This applies to everything from Catholic Mass (where the will is to change wine and wafer into Blood and Body) to Crowley’s “ritual magick” (all number of outcomes) to the brushing, dressing and eating we do before heading to work. It’s a good definition.
In my understanding, though, we must expand the definition of magic – and thus ritual. Magic is a participation in reality primarily using metaphor. What this in turns means is that there are many ways of participating in reality – and we engage many of them every day. We move through physical reality; we think in imagination space; we create definitions – temporary meanings – as we encounter others. And these are just a few, basic examples. “Magic” means more subtle levels of interaction, both WITHIN and BEYOND these levels.
This is usually done through metaphor. We create a piece of art to bring an idea into physical being. This is a translation of the idea, the creation of a metaphor for something that does not exist physically. Then, in turn, depending on how it comes out physically, the metaphor changes…and so does the idea.
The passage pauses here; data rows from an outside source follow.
(** ** The world *)

Record World : Type := MkWorld {
  wd_db : AIStore.AIDB;
  wd_calls : list asked;
  wd_script : list (result GenerateResponse);
  wd_lost : nat;
  wd_unbilled : key -> Z;
  wd_caller : option error;
  wd_env : string -> string;
  wd_files : string -> result string
}.
Definition spent_of (w : World) (k : key) : Z := let '(t, ws, period) := k in AIStore.au_CostCents (AIStore.GetAIBudgetUsage t ws period (wd_db w)).
Definition set_db v w := MkWorld v (wd_calls w) (wd_script w) (wd_lost w) (wd_unbilled w) (wd_caller w) (wd_env w) (wd_files w).
Definition lose w := MkWorld (wd_db w) (wd_calls w) (wd_script w) (S (wd_lost w)) (wd_unbilled w) (wd_caller w) (wd_env w) (wd_files w).
Definition forget k c w :=
  MkWorld (wd_db w) (wd_calls w) (wd_script w) (wd_lost w) (fun k' => wd_unbilled w k' + at_key k c k') (wd_caller w) (wd_env w) (wd_files w).
Definition answer c s w := MkWorld (wd_db w) (wd_calls w ++ [c]) s (wd_lost w) (wd_unbilled w) (wd_caller w) (wd_env w) (wd_files w).

#[global] Instance world_runtime : Runtime World := {|
  Now w := cd_now (common (wd_db w)); CallerErr := wd_caller; Getenv k w := wd_env w k; ReadFile f w := wd_files w f |}.

(** A statement under a context. *)
Definition on_db {A} (ctx : Ctx) (m : M AIStore.AIDB A) : M World A := fun w =>
  match CtxErr ctx w with
  | Some e => (Err e, w)
  | None => let '(r, d) := m (wd_db w) in (r, set_db d w)
  end.
Definition no_answer : error := errors_New "connection refused".

Section world.
Context (uuid_ok : string -> bool).
#[local] Instance world_store : GatewayStore World := {|
  GetPromptVersion ctx p id := on_db ctx (reads (Prompts.GetPromptVersion p id ∘ AIStore.ad_prompts));
  GetDefaultAIProviderConfig ctx p := on_db ctx (reads (AIStore.GetDefaultAIProviderConfig p));
  GetAIBudgetUsage ctx t ws period := on_db ctx (gets (AIStore.GetAIBudgetUsage t ws period));
  IncrementAIBudgetUsage ctx t ws period c i o w :=
    match on_db ctx (AIStore.IncrementAIBudgetUsage t ws period c i o) w with
    | (Ok x, w') => (Ok x, w')
    | (Err e, w') => (Err e, forget (t, ws, period) c w')
    end;
  RecordAIActivity := Some (fun ctx p a w =>
    match on_db ctx (AIStore.RecordAIActivity uuid_ok p a) w with
    | (Ok x, w') => (Ok x, w')
    | (Err e, w') => (Err e, lose w')
    end) |}.
#[local] Instance world_provider : ModelProvider World := {|
  Provider_Generate _ _ req w :=
    let '(r, s) := match wd_script w with r :: s => (r, s) | [] => (Err no_answer, []) end in
    (r, answer ((req, spent_of w), match r with Ok x => Some (gp_Usage x) | Err _ => None end) s w);
  Provider_Embed _ _ _ := throw no_answer;
  Provider_Moderate _ _ _ := throw no_answer |}.
Definition to_option {A} (r : result A) : option A := match r with Ok a => Some a | Err _ => None end.
#[local] Instance world_observed : Observed World := {|
  activities w := AIStore.ad_activity (wd_db w);
  lost := wd_lost;
  calls := wd_calls;
  spent := spent_of;
  unbilled := wd_unbilled;
  provider_of w p := to_option (AIStore.GetDefaultAIProviderConfig p (wd_db w));
  version_of w p id := to_option (Prompts.GetPromptVersion p id (AIStore.ad_prompts (wd_db w)))
|}.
Translation works through ritual. A ritual action is one that ‘contains’ the process of change. In a spiritual context, as with the above Catholic Mass, the ritual is performed in order to change the wine and wafer. But does this LITERALLY happen? Not even the most ardent Catholic sees the MATERIAL in front of them transform itself. The METAPHOR, what the material MEANS, changes. The wine no longer means “wine,” it means “Blood of Christ.” The Catholic then experiences the Blood, not the wine.
Ritual is the process of changing meaning. I originally brought it up in relation to “being in the moment.” A ritual process is one that brings you out of the mental chitter-chatter into the Present, into what you are actually processing (seeing, hearing, thinking, etc) right then and there."
I kept it 'secular' for the sake of the class discussion and that secularity forces the discussion into new territory. The involvement of metaphor in magic, even so far as the nature of magic itself, is intrisic to the discussion of fictionspace/imagination space and the interaction with various figures or entities therein.
I don't see metaphor as something deceitful or in some way illusory; rather, as I hope the above indicated, metaphor is a component of reality itself, reality being a multilayered and flexible structure. Metaphor is the process of translation between two layers, and in being such becomes another layer itself.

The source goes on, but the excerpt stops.